The idea is to obtain tumor tissue immediately after death -- before it has a chance to degrade
Keith Beck , athletic director at the University of Findlay in northwestern Ohio, donated his body to a rapid-autopsy research study at the Ohio State University before he died of bile duct cancer last year.
The 59-year-old had agreed to a "rapid autopsy," a procedure conducted within hours of his death on March 28, 2017, so that scientists could learn as much as possible from the cancer that killed him, CNN reports.
The idea is to obtain tumor tissue immediately after death -- before it has a chance to degrade. Scientists say such samples are the key to understanding the genetics of cancers that spread through the body, thwarting efforts to cure them.
Scientists recognize the value of examining tissue from multiple sites soon after death and obtaining larger samples than they could while a patient was living. Cancer cells can be retrieved during such autopsies and kept alive, allowing researchers to experiment with ways to treat -- or kill -- them.
Speed is essential to preserve RNA and DNA, the building blocks of cells, which can degrade quickly after death. It's best to obtain specimens of living cells within six hours of death and other tissue within 12 hours.
In Beck's case, results from the rapid autopsy showed he had developed a mutation that caused the experimental drug he was taking, known as an FGFR inhibitor, to stop working. Roychowdhury and colleagues plan to report on Beck's case in an upcoming paper.

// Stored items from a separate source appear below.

(** The loop of the derived [visit_map] over the entries: a name the struct
    does not have is refused ([deny_unknown_fields]), so is a name for the
    second time, and the value is deserialized as the entry is met. *)
Fixpoint visit_entries (fs : Fields) (seen : list string) (es : list (string * Node))
    : result SchemaError unit :=
  match es with
  | [] => Ok tt
  | (k, x) :: es' =>
      match List.find (λ f, String.eqb f.1 k) fs with
      | None => Err (YUnknown k)
      | Some (_, check) =>
          if existsb (String.eqb k) seen then Err (YDuplicate k)
          else
            let? _ := check x in
            visit_entries fs (k :: seen) es'
      end
  end.

(** A field with a default, [None] when it is absent, and a field without. *)
Definition opt {A} (es : list (string * Node)) (k : string) (de : Node → result SchemaError A)
    : result SchemaError (option A) :=
  match field es k with
  | None => Ok None
  | Some x => let? v := de x in Ok (Some v)
  end.

Definition req {A} (missing : SchemaError) (es : list (string * Node)) (k : string)
    (de : Node → result SchemaError A) : result SchemaError A :=
  match field es k with
  | None => Err missing
  | Some x => de x
  end.

(** The derived visitor. [visit_map] reads the entries, then takes each field
    from its slot. [visit_seq] gives the items to the fields in their order;
    the fields beyond the last item take their defaults, or the length is
    wrong; items beyond the last field are refused by the crate. *)
Definition y_struct {R} (fs : Fields)
    (build : (string → SchemaError) → list (string * Node) → result SchemaError R)
    (n : Node) : result SchemaError R :=
  match nd_struct n with
  | VErr e => Err (YOther e)
  | VMap es =>
      let? _ := visit_entries fs [] es in
      build YMissing es
  | VSeq items =>
      let es := zip (map fst fs) items in
      let? _ := visit_entries fs [] es in
      let? r := build (λ _, YLength (length items)) es in
      if (length fs <? length items)%nat then Err (YLength (length items)) else Ok r
  end.

(** ** The structs of the schema *)

Definition handshake_fields : Fields :=
  [("enabled", reads y_bool); ("global_burst", reads y_u32); ("global_rps", reads y_u32);
   ("per_ip_burst", reads y_u32); ("per_ip_rps", reads y_u32); ("max_ip_entries", reads y_u64)].

Definition build_handshake (_ : string → SchemaError) (es : list (string * Node))
    : result SchemaError RawHandshake :=
  let? en := opt es "enabled" y_bool in
  let? gb := opt es "global_burst" y_u32 in
  let? gr := opt es "global_rps" y_u32 in
  let? ib := opt es "per_ip_burst" y_u32 in
  let? ir := opt es "per_ip_rps" y_u32 in
  let? mx := opt es "max_ip_entries" y_u64 in
  Ok (mkRawHandshake en gb gr ib ir mx).

Definition read_handshake : Node → result SchemaError RawHandshake :=
  y_struct handshake_fields build_handshake.

Definition gateway_fields : Fields :=
  [("listen", reads y_string); ("ping_interval_ms", reads y_u64); ("idle_timeout_ms", reads y_u64);
   ("writer_send_timeout_ms", reads y_u64); ("drain_grace_ms", reads y_u64);
   ("handshake_limit", reads read_handshake)].

Definition build_gateway (_ : string → SchemaError) (es : list (string * Node))
    : result SchemaError RawGateway :=
  let? ls := opt es "listen" y_string in
  let? pg := opt es "ping_interval_ms" y_u64 in
  let? id := opt es "idle_timeout_ms" y_u64 in
  let? wr := opt es "writer_send_timeout_ms" y_u64 in
  let? dr := opt es "drain_grace_ms" y_u64 in
  let? hs := opt es "handshake_limit" read_handshake in
  Ok (mkRawGateway ls pg id wr dr hs).

Definition read_gateway : Node → result SchemaError RawGateway := y_struct gateway_fields build_gateway.

Definition limits_fields : Fields :=
  [("max_frame_bytes", reads y_u64); ("max_sessions_total", reads y_u64);
   ("max_rooms_total", reads y_u64); ("max_users_per_room", reads y_u64);
   ("max_rooms_per_user", reads y_u64)].

Definition build_limits (_ : string → SchemaError) (es : list (string * Node))
    : result SchemaError RawLimits :=
  let? fb := opt es "max_frame_bytes" y_u64 in
  let? st := opt es "max_sessions_total" y_u64 in
  let? rt := opt es "max_rooms_total" y_u64 in
  let? ur := opt es "max_users_per_room" y_u64 in
  let? ru := opt es "max_rooms_per_user" y_u64 in
  Ok (mkRawLimits fb st rt ur ru).

Definition read_limits : Node → result SchemaError RawLimits := y_struct limits_fields build_limits.

Definition sessions_fields : Fields :=
  [("mode", reads y_mode); ("max_sessions_per_user", reads y_u32); ("on_exceed", reads y_exceed)].

Definition build_sessions (_ : string → SchemaError) (es : list (string * Node))
    : result SchemaError RawSessions :=
  let? md := opt es "mode" y_mode in
  let? mx := opt es "max_sessions_per_user" y_u32 in
  let? ex := opt es "on_exceed" y_exceed in
  Ok (mkRawSessions md mx ex).

Definition read_sessions : Node → result SchemaError RawSessions := y_struct sessions_fields build_sessions.

Definition policy_fields : Fields :=
  [("rate_limit_rps", reads y_u32); ("rate_limit_burst", reads y_u32);
   ("rate_limit_scope", reads y_scope); ("ext_allowlist", reads (y_vec y_string));
   ("hot_allowlist", reads (y_vec y_string)); ("sessions", reads read_sessions);
   ("hot_error_mode", reads y_hot_error); ("hot_requires_active_room", reads y_bool)].

Definition build_policy (_ : string → SchemaError) (es : list (string * Node))
    : result SchemaError RawPolicy :=
  let? rr := opt es "rate_limit_rps" y_u32 in
  let? rb := opt es "rate_limit_burst" y_u32 in
  let? sc := opt es "rate_limit_scope" y_scope in
  let? ext := opt es "ext_allowlist" (y_vec y_string) in
  let? hot := opt es "hot_allowlist" (y_vec y_string) in
  let? ss := opt es "sessions" read_sessions in
  let? he := opt es "hot_error_mode" y_hot_error in
  let? ha := opt es "hot_requires_active_room" y_bool in
  Ok (mkRawPolicy rr rb sc ext hot ss he ha).

Definition read_policy : Node → result SchemaError RawPolicy := y_struct policy_fields build_policy.

Definition tenant_fields : Fields :=
  [("id", reads y_string); ("limits", reads read_limits); ("policy", reads read_policy)].

Definition build_tenant (missing : string → SchemaError) (es : list (string * Node))
    : result SchemaError RawTenant :=
  let? id := req (missing "id") es "id" y_string in
  let? lm := opt es "limits" read_limits in
  let? pl := opt es "policy" read_policy in
  Ok (mkRawTenant id lm pl).

Definition read_tenant : Node → result SchemaError RawTenant := y_struct tenant_fields build_tenant.

Definition config_fields : Fields :=
  [("version", reads y_u32); ("gateway", reads read_gateway); ("tenants", reads (y_vec read_tenant))].

Definition build_config (missing : string → SchemaError) (es : list (string * Node))
    : result SchemaError RawConfig :=
  let? vs := req (missing "version") es "version" y_u32 in
  let? gw := opt es "gateway" read_gateway in
  let? ts := opt es "tenants" (y_vec read_tenant) in
  Ok (mkRawConfig vs gw ts).

Definition read_config : Node → result SchemaError RawConfig := y_struct config_fields build_config.

(** [impl Deserialize for GatewayConfig]. *)
Definition config_deserialize (n : Node) : result SchemaError GatewayConfig :=
  let? r := read_config n in Ok (fill_config r).

(** [serde_yaml::from_str::<GatewayConfig>], over how the crate reads a
    document and how it words an error. *)
Definition from_yaml (doc : string → result string Node) (word : SchemaError → string) (s : string)
    : GatewayConfig + string :=
  match doc s with
  | Err e => inr e
  | Ok n =>
      match config_deserialize n with
      | Ok cfg => inl cfg
      | Err e => inr (word e)
      end
  end.

(** ** What a document means *)

(** The entries a node shows to a struct with these fields, in their names:
    as a mapping, each name at most once and none but the fields; as a
    sequence, the fields in order and not too many of them. *)
Definition shown (names : list string) (n : Node) (es : list (string * Node)) : Prop :=
  match nd_struct n with
  | VMap es' => es = es' ∧ NoDup es.*1 ∧ es.*1 ⊆ names
  | VSeq items => es = zip names items ∧ (length items ≤ length names)%nat
  | VErr _ => False
  end.

(** The field holds [v], or is absent and [v] is its default. *)
Definition slot {A} (es : list (string * Node)) (k : string) (R : Node → A → Prop) (d v : A) : Prop :=
  match field es k with
  | None => v = d
  | Some x => R x v
  end.

(** The field holds [v]. *)
Definition given {A} (es : list (string * Node)) (k : string) (R : Node → A → Prop) (v : A) : Prop :=
  ∃ x, field es k = Some x ∧ R x v.

Definition is_string (n : Node) (s : string) : Prop := nd_str n = Ok s.
Definition is_bool (n : Node) (b : bool) : Prop := nd_bool n = Ok b.
Definition is_int (max : Z) (n : Node) (z : Z) : Prop := nd_int n = Ok z ∧ 0 ≤ z ≤ max.
Definition is_list {A} (R : Node → A → Prop) (n : Node) (l : list A) : Prop :=
  ∃ items, nd_seq n = Ok items ∧ Forall2 R items l.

Scientists are familiar with rapid-autopsy technology which has been available for decades.
But only in recent years have more hospitals been launching and expanding programs, said Dr. Jody Hooper, director of the Legacy Gift Rapid Autopsy Program at Johns Hopkins Medicine in Baltimore. At last count, there were 14 similar programs in the U.S.

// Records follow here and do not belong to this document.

(* ===== verification/Policy.v ===== *)
(** * Tenant policy runtime ([wsprism-gateway/src/policy/engine.rs], lines 18-165)

    The compiled policy of one tenant: frame size, allowlists, and the
    tenant-wide rate limiter, which is its only mutable part. *)

From S2P Require Import Prelude Errors RustStd Config Allowlist TokenBucket.

Inductive PolicyDecision :=
| Pass
| Drop
| Reject (code : ClientCode) (msg : string)
| Close (code : ClientCode) (msg : string).

Record TenantPolicyRuntime := mkTenantPolicyRuntime {
  tpr_tenant_id : string;
  tpr_max_frame_bytes : Z;
  tpr_ext_rules : list ExtRule;
  tpr_hot_rules : list HotRule;
  tpr_rate_limit_scope : RateLimitScope;
  tpr_conn_rps : Z;
  tpr_conn_burst : Z;
  tpr_tenant_limiter : option RateLimiter;
  tpr_sessions : SessionPolicy;
  tpr_hot_error_mode : HotErrorMode;
  tpr_hot_requires_active_room : bool;
}.

(** [TenantPolicyRuntime::new]. *)
Definition tpr_new (id : string) (max_frame : Z) (p : TenantPolicy) (now : Z)
    : Result TenantPolicyRuntime :=
  let? ext_rules := compile_ext_rules (ext_allowlist p) in
  let? hot_rules := compile_hot_rules (hot_allowlist p) in
  let tenant_limiter :=
    match rate_limit_scope p with
    | ScopeTenant | ScopeBoth => Some (rl_new (rate_limit_rps p) (rate_limit_burst p) now)
    | ScopeConnection => None
    end in
  Ok (mkTenantPolicyRuntime id max_frame ext_rules hot_rules (rate_limit_scope p)
        (rate_limit_rps p) (rate_limit_burst p) tenant_limiter (sessions_policy p)
        (hot_error_mode p) (hot_requires_active_room p)).

(** [new_connection_limiter]. *)
Definition new_connection_limiter (rt : TenantPolicyRuntime) (now : Z) : option ConnRateLimiter :=
  match tpr_rate_limit_scope rt with
  | ScopeConnection | ScopeBoth => Some (crl_new (tpr_conn_rps rt) (tpr_conn_burst rt) now)
  | ScopeTenant => None
  end.

(** [check_len]. *)
Definition check_len (rt : TenantPolicyRuntime) (bytes_len : Z) : PolicyDecision :=
  if tpr_max_frame_bytes rt <? bytes_len then Close BadRequest "frame too large" else Pass.

(** The [if let Some(lim)] test of both checks: the limiter's answer, [true]
    without a limiter, and the runtime with the limiter it leaves. *)
Definition tenant_limiter_allow (checks : bool) (now : Z) (rt : TenantPolicyRuntime)
    : outcome bool * TenantPolicyRuntime :=
  match tpr_tenant_limiter rt with
  | None => (Done true, rt)
  | Some lim =>
      let '(ok, lim') := rl_allow checks now lim in
      (ok, mkTenantPolicyRuntime (tpr_tenant_id rt) (tpr_max_frame_bytes rt) (tpr_ext_rules rt)
             (tpr_hot_rules rt) (tpr_rate_limit_scope rt) (tpr_conn_rps rt) (tpr_conn_burst rt)
             (Some lim') (tpr_sessions rt) (tpr_hot_error_mode rt)
             (tpr_hot_requires_active_room rt))
  end.

(** [check_text]. *)
Definition check_text (checks : bool) (now : Z) (rt : TenantPolicyRuntime) (bytes_len : Z)
    (svc msg_type : string) : outcome PolicyDecision * TenantPolicyRuntime :=
  match check_len rt bytes_len with
  | Pass =>
      match tenant_limiter_allow checks now rt with
      | (Panic, rt) => (Panic, rt)
      | (Done false, rt) => (Done Drop, rt)
      | (Done true, rt) =>
          match tpr_ext_rules rt with
          | [] => (Done (Reject BadRequest "ext_allowlist empty (strict deny)"), rt)
          | _ =>
              if negb (is_ext_allowed (tpr_ext_rules rt) svc msg_type)
              then (Done (Reject BadRequest "svc/type not allowed"), rt)
              else (Done Pass, rt)
          end
      end
  | other => (Done other, rt)
  end.

(** [check_hot]. *)
Definition check_hot (checks : bool) (now : Z) (rt : TenantPolicyRuntime) (bytes_len : Z)
    (svc_id opcode : Z) : outcome PolicyDecision * TenantPolicyRuntime :=
  match check_len rt bytes_len with
  | Pass =>
      match tenant_limiter_allow checks now rt with
      | (Panic, rt) => (Panic, rt)
      | (Done false, rt) => (Done Drop, rt)
      | (Done true, rt) =>
          match tpr_hot_rules rt with
          | [] => (Done Drop, rt)
          | _ =>
              if negb (is_hot_allowed (tpr_hot_rules rt) svc_id opcode)
              then (Done Drop, rt)
              else (Done Pass, rt)
          end
      end
  | other => (Done other, rt)
  end.

(** ** The runtime of a policy *)

(** [rt] was compiled from tenant configuration [t]; only the limiter's bucket
    changes afterwards. *)
Record compiled (t : TenantConfig) (rt : TenantPolicyRuntime) : Prop := {
  cp_id : tpr_tenant_id rt = tenant_id t;
  cp_max : tpr_max_frame_bytes rt = max_frame_bytes (limits t);
  cp_ext : compile_ext_rules (ext_allowlist (policy t)) = Ok (tpr_ext_rules rt);
  cp_hot : compile_hot_rules (hot_allowlist (policy t)) = Ok (tpr_hot_rules rt);
  cp_scope : tpr_rate_limit_scope rt = rate_limit_scope (policy t);
  cp_rps : tpr_conn_rps rt = rate_limit_rps (policy t);
  cp_burst : tpr_conn_burst rt = rate_limit_burst (policy t);
  cp_limiter : is_Some (tpr_tenant_limiter rt) ↔ rate_limit_scope (policy t) ≠ ScopeConnection;
  cp_sessions : tpr_sessions rt = sessions_policy (policy t);
  cp_mode : tpr_hot_error_mode rt = hot_error_mode (policy t);
  cp_room : tpr_hot_requires_active_room rt = hot_requires_active_room (policy t);
}.

Lemma tpr_new_compiled t now rt :
  tpr_new (tenant_id t) (max_frame_bytes (limits t)) (policy t) now = Ok rt → compiled t rt.
Proof.
  rewrite /tpr_new. destruct (compile_ext_rules _) eqn:Ee; [|done].
  destruct (compile_hot_rules _) eqn:Eh; [|done]. intros [= <-].
  split; cbn; try done. destruct (rate_limit_scope (policy t)); naive_solver eauto.
Qed.

Lemma tenant_limiter_allow_compiled checks now t rt ok rt' :
  compiled t rt → tenant_limiter_allow checks now rt = (ok, rt') →
  compiled t rt' ∧ tpr_ext_rules rt' = tpr_ext_rules rt ∧ tpr_hot_rules rt' = tpr_hot_rules rt.
Proof.
  intros Hc. rewrite /tenant_limiter_allow. destruct (tpr_tenant_limiter rt) as [lim|] eqn:El.
  2:{ by intros [= _ <-]. }
  destruct (rl_allow checks now lim) as [ok' lim']. intros [= _ <-].
  destruct Hc. split; [|done]. split; cbn; try done. rewrite -cp_limiter0 El. split; eauto.
Qed.

Lemma check_len_Pass rt len : check_len rt len = Pass ↔ len ≤ tpr_max_frame_bytes rt.
Proof. rewrite /check_len. split_ifs; unbool; split; first [done|lia]. Qed.

(** The answer of the tenant limiter to a request. *)
Definition limiter_answer (checks : bool) (now : Z) (rt : TenantPolicyRuntime) : outcome bool :=
  fst (tenant_limiter_allow checks now rt).

(** C24: Ext Lane admission. A text message passes exactly when it is not
    larger than the tenant's frame limit, the tenant limiter (if the scope has
    one) grants it, and some allowlist entry names its service and type. An
    oversized message closes the connection and costs no token; a message over
    the rate is dropped; a message no entry allows is rejected, which is every
    message when the allowlist is empty. The compiled policy survives. *)
Theorem check_text_spec checks now t rt len svc ty :
  compiled t rt →
  let '(d, rt') := check_text checks now rt len svc ty in
  let fits := len ≤ max_frame_bytes (limits t) in
  let allowed := Exists (λ e, ext_entry_matches e svc ty) (ext_allowlist (policy t)) in
  compiled t rt'
  ∧ (d = Done Pass ↔ fits ∧ limiter_answer checks now rt = Done true ∧ allowed)
  ∧ (d = Done Drop ↔ fits ∧ limiter_answer checks now rt = Done false)
  ∧ (d = Done (Close BadRequest "frame too large") ↔ ¬ fits)
  ∧ ((∃ m, d = Done (Reject BadRequest m))
     ↔ fits ∧ limiter_answer checks now rt = Done true ∧ ¬ allowed)
  ∧ (d = Panic ↔ fits ∧ limiter_answer checks now rt = Panic)
  ∧ (¬ fits → rt' = rt).
Proof.
  intros Hc. pose proof (is_ext_allowed_iff _ _ svc ty (cp_ext _ _ Hc)) as Hallow.
  pose proof (compile_ext_rules_nil _ _ (cp_ext _ _ Hc)) as Hnil.
  rewrite /check_text /limiter_answer -(cp_max _ _ Hc) /check_len.
  destruct (_ <? len) eqn:El; unbool.
  { split_and!; try done; naive_solver lia. }
  destruct (tenant_limiter_allow checks now rt) as [ok rt'] eqn:Elim.
  destruct (tenant_limiter_allow_compiled _ _ _ _ _ _ Hc Elim) as (Hc' & Hr & _).
  rewrite Hr. cbv zeta. cbn [fst]. set (A := Exists _ _) in Hallow |- *. clearbody A.
  destruct ok as [[]|]; [|split_and!; try done; naive_solver lia..].
  destruct (tpr_ext_rules rt) as [|r rs] eqn:Ers.
  { cbn. split_and!; try done; naive_solver lia. }
  destruct (is_ext_allowed _ svc ty); split_and!; try done; naive_solver lia.
Qed.

(** C25: Hot Lane admission. A binary frame passes under the same three
    conditions, with the Hot allowlist; everything else the policy refuses is
    dropped in silence (there is no rejection on this lane), except an
    oversized frame, which closes the connection. *)
Theorem check_hot_spec checks now t rt len svc_id op :
  compiled t rt →
  let '(d, rt') := check_hot checks now rt len svc_id op in
  let fits := len ≤ max_frame_bytes (limits t) in
  let allowed := Exists (λ e, hot_entry_matches e svc_id op) (hot_allowlist (policy t)) in
  compiled t rt'
  ∧ (d = Done Pass ↔ fits ∧ limiter_answer checks now rt = Done true ∧ allowed)
  ∧ (d = Done Drop ↔ fits ∧ (limiter_answer checks now rt = Done false
                             ∨ limiter_answer checks now rt = Done true ∧ ¬ allowed))
  ∧ (d = Done (Close BadRequest "frame too large") ↔ ¬ fits)
  ∧ (d = Panic ↔ fits ∧ limiter_answer checks now rt = Panic)
  ∧ (∀ c m, d ≠ Done (Reject c m))
  ∧ (¬ fits → rt' = rt).
Proof.
  intros Hc. pose proof (is_hot_allowed_iff _ _ svc_id op (cp_hot _ _ Hc)) as Hallow.
  rewrite /check_hot /limiter_answer -(cp_max _ _ Hc) /check_len.
  destruct (_ <? len) eqn:El; unbool.
  { split_and!; try done; naive_solver lia. }
  destruct (tenant_limiter_allow checks now rt) as [ok rt'] eqn:Elim.
  destruct (tenant_limiter_allow_compiled _ _ _ _ _ _ Hc Elim) as (Hc' & _ & Hr).
  rewrite Hr. cbv zeta. cbn [fst]. set (A := Exists _ _) in Hallow |- *. clearbody A.
  destruct ok as [[]|]; [|split_and!; try done; naive_solver lia..].
  destruct (tpr_hot_rules rt) as [|r rs] eqn:Ers.
  { cbn. split_and!; try done; naive_solver lia. }
  destruct (is_hot_allowed _ svc_id op); split_and!; try done; naive_solver lia.
Qed.

(** A tenant that spells out its policy, and its runtime, for the witnesses. *)
Module PolicySample.
Definition tenant : TenantConfig :=
  mkTenantConfig "acme" (mkTenantLimits 64 0 0 0 0)
    (mkTenantPolicy 10 2 ScopeBoth ["room:join"; "chat:*"] ["1:*"; "2:10"]
       SessionPolicy_default SysError true).

Definition runtime : TenantPolicyRuntime :=
  mkTenantPolicyRuntime "acme" 64
    [mkExtRule "room" (Some "join"); mkExtRule "chat" None]
    [mkHotRule 1 None; mkHotRule 2 (Some 10)]
    ScopeBoth 10 2 (Some (rl_new 10 2 0)) SessionPolicy_default SysError true.

Lemma runtime_compiled : compiled tenant runtime.
Proof. apply (tpr_new_compiled tenant 0). reflexivity. Qed.
End PolicySample.

Lemma check_text_spec_witness :
  fst (check_text false 0 PolicySample.runtime 20 "chat" "send") = Done Pass
  ∧ compiled PolicySample.tenant
      (snd (check_text false 0 PolicySample.runtime 20 "chat" "send")).
Proof.
  pose proof (check_text_spec false 0 PolicySample.tenant PolicySample.runtime 20 "chat" "send"
                PolicySample.runtime_compiled) as H.
  destruct (check_text false 0 PolicySample.runtime 20 "chat" "send") as [d rt'] eqn:E.
  destruct H as (Hc & Hp & _). split; [|exact Hc]. apply Hp. split_and!.
  - by vm_compute.
  - by vm_compute.
  - apply Exists_cons_tl, Exists_cons_hd. split; [done|]. by right.
Defined.

Lemma check_hot_spec_witness :
  fst (check_hot false 0 PolicySample.runtime 65 1 1) = Done (Close BadRequest "frame too large").
Proof.
  pose proof (check_hot_spec false 0 PolicySample.tenant PolicySample.runtime 65 1 1
                PolicySample.runtime_compiled) as H.
  destruct (check_hot false 0 PolicySample.runtime 65 1 1) as [d rt'] eqn:E.
  destruct H as (_ & _ & _ & Hcl & _). apply Hcl. by vm_compute.
Defined.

It's the power of sampling over the entire body at the same time," said Hooper, who conducts about one rapid autopsy a month, often providing tissue for up to a half-dozen researchers interested in different questions.
Most programs focus on cancer, but efforts are underway to expand the practice, possibly to shed light on virus reservoirs in HIV patients, for instance.
Broaching the subject with patients and families requires tact and compassion. Most patients are enrolled in clinical trials and learn about the autopsies from their doctors or pathologists like Hooper. Many are willing, even eager, to cooperate, she said.
These are mostly patients with metastatic cancer," she said. "They've made their peace with the outcome long before."
For some, the rapid autopsy is simply the final phase of the clinical trial.